[Collected data entries]
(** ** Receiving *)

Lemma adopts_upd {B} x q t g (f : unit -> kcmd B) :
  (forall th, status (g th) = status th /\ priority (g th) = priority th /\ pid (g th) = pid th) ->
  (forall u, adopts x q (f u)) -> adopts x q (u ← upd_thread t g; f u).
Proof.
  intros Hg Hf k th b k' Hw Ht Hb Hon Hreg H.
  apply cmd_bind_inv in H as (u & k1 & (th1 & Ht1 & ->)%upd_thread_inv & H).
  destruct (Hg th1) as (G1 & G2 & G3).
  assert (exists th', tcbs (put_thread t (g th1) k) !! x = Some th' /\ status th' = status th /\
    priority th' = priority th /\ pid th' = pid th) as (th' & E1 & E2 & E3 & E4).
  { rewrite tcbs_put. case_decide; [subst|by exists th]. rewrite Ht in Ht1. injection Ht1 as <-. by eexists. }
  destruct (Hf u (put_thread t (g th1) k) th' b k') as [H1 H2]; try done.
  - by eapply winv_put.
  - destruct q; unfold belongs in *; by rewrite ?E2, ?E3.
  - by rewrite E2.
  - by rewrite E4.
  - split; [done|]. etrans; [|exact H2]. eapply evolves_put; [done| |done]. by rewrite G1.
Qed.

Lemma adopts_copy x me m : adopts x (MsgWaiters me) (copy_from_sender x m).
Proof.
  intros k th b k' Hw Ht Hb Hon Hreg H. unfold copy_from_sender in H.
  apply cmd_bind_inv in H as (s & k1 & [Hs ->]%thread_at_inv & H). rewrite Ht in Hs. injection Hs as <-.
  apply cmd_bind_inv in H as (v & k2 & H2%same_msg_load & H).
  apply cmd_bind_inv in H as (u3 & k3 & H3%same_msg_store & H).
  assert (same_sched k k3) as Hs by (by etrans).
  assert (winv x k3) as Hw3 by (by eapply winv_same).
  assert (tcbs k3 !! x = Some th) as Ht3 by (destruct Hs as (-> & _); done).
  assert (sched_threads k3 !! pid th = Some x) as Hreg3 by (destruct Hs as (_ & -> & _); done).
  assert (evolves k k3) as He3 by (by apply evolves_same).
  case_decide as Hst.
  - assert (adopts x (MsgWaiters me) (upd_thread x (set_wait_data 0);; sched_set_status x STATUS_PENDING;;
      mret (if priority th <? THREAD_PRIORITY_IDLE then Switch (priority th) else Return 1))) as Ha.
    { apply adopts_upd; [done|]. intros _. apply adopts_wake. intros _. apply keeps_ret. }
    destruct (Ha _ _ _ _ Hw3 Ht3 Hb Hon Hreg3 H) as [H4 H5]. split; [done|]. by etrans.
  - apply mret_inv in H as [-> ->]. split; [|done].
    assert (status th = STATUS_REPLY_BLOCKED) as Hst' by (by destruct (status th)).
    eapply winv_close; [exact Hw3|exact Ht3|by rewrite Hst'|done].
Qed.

#### Work required:
Give back the records word for word. Start at the first line, end at the line containing "apply cmd_bind_inv in H as (u &", and include both.

#### Written answer:
(** ** Receiving *)

Lemma adopts_upd {B} x q t g (f : unit -> kcmd B) :
  (forall th, status (g th) = status th /\ priority (g th) = priority th /\ pid (g th) = pid th) ->
  (forall u, adopts x q (f u)) -> adopts x q (u ← upd_thread t g; f u).
Proof.
  intros Hg Hf k th b k' Hw Ht Hb Hon Hreg H.
  apply cmd_bind_inv in H as (u & k1 & (th1 & Ht1 & ->)%upd_thread_inv & H).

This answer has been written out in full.